◆ WHAT THE TASK ASKS
Scan the entries line by line and return those with "Hjobs".

◆ RECORDS TO PROCESS
——————————

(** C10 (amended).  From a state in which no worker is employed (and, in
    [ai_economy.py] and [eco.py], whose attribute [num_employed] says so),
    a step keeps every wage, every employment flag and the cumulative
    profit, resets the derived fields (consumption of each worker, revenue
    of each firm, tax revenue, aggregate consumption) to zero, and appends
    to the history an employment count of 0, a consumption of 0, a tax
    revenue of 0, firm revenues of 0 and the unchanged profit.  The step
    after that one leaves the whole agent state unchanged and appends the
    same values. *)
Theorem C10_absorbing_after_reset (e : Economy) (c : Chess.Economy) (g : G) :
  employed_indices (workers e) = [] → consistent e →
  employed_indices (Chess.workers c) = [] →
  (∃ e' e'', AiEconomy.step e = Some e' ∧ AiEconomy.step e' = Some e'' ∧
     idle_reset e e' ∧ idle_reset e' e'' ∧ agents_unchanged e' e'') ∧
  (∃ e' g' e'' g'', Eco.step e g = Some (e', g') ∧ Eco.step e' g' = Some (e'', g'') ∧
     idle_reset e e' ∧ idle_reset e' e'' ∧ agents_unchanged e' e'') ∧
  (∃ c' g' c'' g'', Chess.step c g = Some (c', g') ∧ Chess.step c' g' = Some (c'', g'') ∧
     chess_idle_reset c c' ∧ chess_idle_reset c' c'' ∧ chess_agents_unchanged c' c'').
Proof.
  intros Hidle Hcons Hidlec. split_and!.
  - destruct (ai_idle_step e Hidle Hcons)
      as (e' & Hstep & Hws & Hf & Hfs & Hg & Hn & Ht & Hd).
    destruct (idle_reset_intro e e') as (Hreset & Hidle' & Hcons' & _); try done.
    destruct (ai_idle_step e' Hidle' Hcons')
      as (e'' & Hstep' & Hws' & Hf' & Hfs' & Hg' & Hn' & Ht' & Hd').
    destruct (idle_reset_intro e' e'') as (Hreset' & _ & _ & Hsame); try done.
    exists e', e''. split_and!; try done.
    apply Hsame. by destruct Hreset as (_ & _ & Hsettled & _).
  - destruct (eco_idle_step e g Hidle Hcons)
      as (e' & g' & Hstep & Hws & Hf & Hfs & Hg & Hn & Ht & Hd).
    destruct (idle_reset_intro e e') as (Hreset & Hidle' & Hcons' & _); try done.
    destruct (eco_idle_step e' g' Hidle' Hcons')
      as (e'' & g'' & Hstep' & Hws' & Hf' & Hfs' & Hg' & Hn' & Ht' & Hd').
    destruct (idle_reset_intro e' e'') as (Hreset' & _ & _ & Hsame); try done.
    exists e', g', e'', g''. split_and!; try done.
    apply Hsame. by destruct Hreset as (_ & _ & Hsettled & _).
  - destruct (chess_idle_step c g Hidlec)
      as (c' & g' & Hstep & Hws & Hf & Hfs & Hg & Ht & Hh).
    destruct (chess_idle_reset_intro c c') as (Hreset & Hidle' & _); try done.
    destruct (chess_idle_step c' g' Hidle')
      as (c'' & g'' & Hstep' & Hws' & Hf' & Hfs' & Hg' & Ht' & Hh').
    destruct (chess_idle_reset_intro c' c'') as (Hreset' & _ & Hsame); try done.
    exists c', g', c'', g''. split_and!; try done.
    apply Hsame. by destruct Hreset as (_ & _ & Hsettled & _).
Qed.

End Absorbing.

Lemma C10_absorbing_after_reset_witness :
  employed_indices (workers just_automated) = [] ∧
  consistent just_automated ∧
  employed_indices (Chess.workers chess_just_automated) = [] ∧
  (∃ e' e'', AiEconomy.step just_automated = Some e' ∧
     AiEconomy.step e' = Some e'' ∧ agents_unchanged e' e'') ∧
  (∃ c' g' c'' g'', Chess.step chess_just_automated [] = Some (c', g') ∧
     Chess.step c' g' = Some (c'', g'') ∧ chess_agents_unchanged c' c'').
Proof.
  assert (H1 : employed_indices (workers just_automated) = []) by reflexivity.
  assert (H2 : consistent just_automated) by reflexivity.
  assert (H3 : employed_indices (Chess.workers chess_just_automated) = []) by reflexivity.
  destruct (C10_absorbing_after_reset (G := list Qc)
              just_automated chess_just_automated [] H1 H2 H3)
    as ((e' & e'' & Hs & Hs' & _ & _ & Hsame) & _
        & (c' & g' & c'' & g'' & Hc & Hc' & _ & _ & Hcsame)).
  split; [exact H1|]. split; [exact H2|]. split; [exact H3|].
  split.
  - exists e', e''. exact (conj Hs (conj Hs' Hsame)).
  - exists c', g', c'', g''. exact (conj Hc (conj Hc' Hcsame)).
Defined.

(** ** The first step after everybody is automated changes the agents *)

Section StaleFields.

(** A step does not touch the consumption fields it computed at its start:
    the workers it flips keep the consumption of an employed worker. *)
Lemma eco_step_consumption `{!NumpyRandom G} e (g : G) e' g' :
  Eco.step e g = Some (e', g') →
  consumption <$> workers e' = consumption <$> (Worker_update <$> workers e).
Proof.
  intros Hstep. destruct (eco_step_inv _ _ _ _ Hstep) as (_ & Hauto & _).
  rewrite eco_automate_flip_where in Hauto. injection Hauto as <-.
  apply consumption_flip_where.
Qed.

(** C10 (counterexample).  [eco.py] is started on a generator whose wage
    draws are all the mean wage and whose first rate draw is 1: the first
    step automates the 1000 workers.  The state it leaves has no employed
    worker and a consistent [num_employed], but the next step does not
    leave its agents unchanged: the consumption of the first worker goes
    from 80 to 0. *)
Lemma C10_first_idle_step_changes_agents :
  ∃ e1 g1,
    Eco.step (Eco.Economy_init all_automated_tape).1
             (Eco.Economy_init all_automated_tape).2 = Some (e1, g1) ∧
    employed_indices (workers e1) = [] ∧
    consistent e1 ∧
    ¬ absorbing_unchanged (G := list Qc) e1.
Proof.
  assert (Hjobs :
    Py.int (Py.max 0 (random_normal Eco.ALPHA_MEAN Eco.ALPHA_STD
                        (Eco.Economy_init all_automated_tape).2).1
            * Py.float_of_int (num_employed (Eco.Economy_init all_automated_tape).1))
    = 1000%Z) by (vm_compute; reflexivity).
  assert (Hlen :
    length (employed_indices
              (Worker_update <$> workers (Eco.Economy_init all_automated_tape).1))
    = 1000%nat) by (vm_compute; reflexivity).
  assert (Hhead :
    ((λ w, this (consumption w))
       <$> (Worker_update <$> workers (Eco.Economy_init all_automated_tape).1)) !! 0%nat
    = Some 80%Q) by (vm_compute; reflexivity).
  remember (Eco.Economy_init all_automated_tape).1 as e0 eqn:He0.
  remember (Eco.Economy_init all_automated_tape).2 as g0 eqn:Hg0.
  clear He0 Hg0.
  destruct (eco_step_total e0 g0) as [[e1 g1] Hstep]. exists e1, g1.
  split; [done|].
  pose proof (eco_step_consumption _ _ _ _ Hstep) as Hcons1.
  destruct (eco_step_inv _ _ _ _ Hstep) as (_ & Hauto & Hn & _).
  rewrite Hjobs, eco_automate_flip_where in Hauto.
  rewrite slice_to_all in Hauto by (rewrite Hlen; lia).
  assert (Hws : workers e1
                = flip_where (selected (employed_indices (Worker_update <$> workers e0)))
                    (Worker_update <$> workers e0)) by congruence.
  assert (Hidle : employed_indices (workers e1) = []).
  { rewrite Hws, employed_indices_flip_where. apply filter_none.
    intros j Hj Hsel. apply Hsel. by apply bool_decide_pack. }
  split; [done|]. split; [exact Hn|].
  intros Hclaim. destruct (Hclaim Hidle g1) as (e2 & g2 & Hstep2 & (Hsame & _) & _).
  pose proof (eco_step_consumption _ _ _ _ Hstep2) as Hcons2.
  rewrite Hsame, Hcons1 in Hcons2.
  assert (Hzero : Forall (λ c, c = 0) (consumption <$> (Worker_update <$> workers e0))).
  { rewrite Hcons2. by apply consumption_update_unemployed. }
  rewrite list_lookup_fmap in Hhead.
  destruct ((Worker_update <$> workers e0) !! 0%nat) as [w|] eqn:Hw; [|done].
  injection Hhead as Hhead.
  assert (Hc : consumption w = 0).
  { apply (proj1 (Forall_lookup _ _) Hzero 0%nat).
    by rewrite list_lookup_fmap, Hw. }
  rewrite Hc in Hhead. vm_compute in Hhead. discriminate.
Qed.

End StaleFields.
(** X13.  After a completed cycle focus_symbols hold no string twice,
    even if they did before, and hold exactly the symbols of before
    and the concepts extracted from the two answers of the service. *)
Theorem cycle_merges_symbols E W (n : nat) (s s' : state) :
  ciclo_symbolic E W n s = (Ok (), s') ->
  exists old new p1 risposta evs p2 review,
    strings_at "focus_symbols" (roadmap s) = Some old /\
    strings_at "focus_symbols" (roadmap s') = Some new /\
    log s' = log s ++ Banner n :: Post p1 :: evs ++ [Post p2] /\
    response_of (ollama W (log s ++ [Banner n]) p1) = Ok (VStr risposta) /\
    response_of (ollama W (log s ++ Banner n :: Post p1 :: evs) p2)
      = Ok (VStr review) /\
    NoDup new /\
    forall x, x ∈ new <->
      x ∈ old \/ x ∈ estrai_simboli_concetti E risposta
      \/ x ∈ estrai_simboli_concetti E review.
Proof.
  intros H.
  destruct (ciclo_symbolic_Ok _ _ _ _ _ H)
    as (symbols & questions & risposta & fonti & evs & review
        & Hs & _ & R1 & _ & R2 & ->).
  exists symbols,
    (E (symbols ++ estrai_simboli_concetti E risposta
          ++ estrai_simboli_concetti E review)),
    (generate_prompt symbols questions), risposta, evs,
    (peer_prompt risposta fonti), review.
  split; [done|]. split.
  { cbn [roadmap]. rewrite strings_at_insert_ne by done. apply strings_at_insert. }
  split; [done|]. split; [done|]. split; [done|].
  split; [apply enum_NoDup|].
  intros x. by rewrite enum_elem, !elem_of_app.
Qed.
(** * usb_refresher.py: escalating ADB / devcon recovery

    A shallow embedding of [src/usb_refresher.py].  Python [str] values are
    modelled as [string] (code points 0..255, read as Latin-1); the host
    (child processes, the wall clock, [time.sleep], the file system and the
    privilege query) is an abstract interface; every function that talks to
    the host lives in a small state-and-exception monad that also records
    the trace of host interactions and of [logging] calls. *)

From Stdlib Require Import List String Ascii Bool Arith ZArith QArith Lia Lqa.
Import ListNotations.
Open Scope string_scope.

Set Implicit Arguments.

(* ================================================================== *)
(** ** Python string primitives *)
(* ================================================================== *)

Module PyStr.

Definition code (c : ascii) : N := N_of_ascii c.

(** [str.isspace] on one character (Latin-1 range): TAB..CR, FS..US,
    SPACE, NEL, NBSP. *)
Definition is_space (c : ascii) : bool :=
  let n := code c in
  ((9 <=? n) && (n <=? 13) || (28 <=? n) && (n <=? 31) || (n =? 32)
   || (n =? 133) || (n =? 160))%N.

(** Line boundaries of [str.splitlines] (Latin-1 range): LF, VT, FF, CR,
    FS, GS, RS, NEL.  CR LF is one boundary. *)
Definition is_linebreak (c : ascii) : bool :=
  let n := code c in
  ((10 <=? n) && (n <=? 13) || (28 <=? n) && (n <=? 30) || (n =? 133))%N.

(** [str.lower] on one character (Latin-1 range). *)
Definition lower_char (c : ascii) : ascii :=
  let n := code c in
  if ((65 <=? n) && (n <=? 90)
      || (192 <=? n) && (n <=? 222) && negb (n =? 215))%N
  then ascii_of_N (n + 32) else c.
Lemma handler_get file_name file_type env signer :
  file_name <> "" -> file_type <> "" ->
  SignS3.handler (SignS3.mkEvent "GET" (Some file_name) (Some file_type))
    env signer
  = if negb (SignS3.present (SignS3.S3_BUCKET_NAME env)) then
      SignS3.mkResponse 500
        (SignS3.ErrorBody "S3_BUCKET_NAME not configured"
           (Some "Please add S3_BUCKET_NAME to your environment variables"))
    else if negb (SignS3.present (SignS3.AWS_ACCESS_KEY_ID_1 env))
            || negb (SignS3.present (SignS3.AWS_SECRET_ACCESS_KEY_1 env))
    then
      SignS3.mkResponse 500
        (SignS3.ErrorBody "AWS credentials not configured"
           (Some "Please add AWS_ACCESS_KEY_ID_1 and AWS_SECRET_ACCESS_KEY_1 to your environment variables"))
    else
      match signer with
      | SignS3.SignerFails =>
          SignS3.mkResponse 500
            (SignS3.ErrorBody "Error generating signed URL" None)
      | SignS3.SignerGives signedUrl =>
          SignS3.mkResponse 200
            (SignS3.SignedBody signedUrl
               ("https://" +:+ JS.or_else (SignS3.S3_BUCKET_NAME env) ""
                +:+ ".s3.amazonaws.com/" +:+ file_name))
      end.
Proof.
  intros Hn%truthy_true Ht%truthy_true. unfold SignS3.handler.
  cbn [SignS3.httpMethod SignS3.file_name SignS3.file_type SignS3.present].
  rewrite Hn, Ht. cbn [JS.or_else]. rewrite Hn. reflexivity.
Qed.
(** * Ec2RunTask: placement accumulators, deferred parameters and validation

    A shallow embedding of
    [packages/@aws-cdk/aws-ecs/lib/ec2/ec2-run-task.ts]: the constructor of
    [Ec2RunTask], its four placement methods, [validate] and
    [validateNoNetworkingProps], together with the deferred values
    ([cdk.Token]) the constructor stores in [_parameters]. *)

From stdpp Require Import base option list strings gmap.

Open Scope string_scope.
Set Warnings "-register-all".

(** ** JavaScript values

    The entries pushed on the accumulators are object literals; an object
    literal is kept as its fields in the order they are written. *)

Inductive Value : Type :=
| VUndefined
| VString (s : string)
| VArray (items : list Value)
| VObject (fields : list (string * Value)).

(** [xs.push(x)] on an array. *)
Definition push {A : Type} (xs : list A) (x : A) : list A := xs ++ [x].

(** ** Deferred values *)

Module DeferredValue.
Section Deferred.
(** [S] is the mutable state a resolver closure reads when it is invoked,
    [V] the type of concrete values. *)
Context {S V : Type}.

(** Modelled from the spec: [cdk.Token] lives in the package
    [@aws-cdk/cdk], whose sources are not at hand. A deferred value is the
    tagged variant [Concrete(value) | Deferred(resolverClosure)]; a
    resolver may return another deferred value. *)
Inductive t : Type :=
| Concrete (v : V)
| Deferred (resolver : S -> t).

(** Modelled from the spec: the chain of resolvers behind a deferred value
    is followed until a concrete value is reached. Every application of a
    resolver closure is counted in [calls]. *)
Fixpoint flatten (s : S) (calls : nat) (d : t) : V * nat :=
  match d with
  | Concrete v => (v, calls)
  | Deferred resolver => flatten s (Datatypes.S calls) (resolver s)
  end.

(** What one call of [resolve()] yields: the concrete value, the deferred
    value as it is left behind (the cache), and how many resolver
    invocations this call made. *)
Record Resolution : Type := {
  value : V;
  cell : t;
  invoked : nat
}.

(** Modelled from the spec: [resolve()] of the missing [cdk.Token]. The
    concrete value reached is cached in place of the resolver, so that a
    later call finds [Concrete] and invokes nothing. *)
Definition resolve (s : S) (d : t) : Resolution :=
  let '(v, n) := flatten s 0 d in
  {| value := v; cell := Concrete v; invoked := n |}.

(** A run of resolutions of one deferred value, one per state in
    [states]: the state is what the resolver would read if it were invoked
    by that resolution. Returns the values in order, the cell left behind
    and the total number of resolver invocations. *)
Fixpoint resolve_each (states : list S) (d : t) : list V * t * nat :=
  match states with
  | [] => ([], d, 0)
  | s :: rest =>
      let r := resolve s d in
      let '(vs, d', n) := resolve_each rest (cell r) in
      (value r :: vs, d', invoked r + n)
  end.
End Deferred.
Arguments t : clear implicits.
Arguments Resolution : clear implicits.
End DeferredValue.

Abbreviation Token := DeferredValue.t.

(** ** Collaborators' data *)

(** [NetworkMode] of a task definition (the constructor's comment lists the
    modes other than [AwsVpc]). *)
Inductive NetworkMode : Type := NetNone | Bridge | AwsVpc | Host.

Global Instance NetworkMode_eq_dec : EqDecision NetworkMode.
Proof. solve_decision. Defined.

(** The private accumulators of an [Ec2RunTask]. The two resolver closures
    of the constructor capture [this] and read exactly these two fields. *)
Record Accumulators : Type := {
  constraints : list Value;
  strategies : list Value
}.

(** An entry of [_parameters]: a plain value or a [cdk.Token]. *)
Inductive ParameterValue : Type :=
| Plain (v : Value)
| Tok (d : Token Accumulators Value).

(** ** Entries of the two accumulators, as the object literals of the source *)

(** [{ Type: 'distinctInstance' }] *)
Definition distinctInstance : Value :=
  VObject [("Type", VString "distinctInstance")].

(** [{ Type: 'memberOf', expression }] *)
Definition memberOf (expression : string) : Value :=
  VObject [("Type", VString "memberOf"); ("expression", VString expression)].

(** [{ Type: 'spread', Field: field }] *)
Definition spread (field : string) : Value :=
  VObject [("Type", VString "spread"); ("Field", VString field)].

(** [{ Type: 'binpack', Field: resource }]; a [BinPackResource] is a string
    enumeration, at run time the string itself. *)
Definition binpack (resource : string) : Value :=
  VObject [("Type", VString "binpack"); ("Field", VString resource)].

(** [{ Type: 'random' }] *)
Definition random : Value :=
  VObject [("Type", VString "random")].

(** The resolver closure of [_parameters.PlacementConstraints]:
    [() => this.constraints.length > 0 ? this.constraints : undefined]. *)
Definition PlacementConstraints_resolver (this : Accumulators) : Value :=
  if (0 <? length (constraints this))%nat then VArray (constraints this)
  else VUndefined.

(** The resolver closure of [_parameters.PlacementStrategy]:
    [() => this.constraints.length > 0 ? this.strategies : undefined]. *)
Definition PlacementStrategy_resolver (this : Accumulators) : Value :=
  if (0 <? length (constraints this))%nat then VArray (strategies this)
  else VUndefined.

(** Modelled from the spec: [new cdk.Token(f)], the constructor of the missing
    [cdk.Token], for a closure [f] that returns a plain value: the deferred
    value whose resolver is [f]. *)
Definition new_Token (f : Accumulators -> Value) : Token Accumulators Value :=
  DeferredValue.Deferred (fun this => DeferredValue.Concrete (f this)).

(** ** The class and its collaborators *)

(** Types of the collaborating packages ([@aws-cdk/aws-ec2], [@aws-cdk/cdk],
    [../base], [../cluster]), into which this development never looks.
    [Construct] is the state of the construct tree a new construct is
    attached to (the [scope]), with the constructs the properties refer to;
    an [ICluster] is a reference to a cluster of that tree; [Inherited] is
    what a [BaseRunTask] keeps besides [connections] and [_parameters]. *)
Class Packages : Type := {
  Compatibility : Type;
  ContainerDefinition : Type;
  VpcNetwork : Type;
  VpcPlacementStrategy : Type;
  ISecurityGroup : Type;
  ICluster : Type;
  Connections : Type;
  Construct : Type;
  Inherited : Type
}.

——————————

◆ PROBLEM SOLUTION
  assert (Hjobs :
  rewrite Hjobs, eco_automate_flip_where in Hauto.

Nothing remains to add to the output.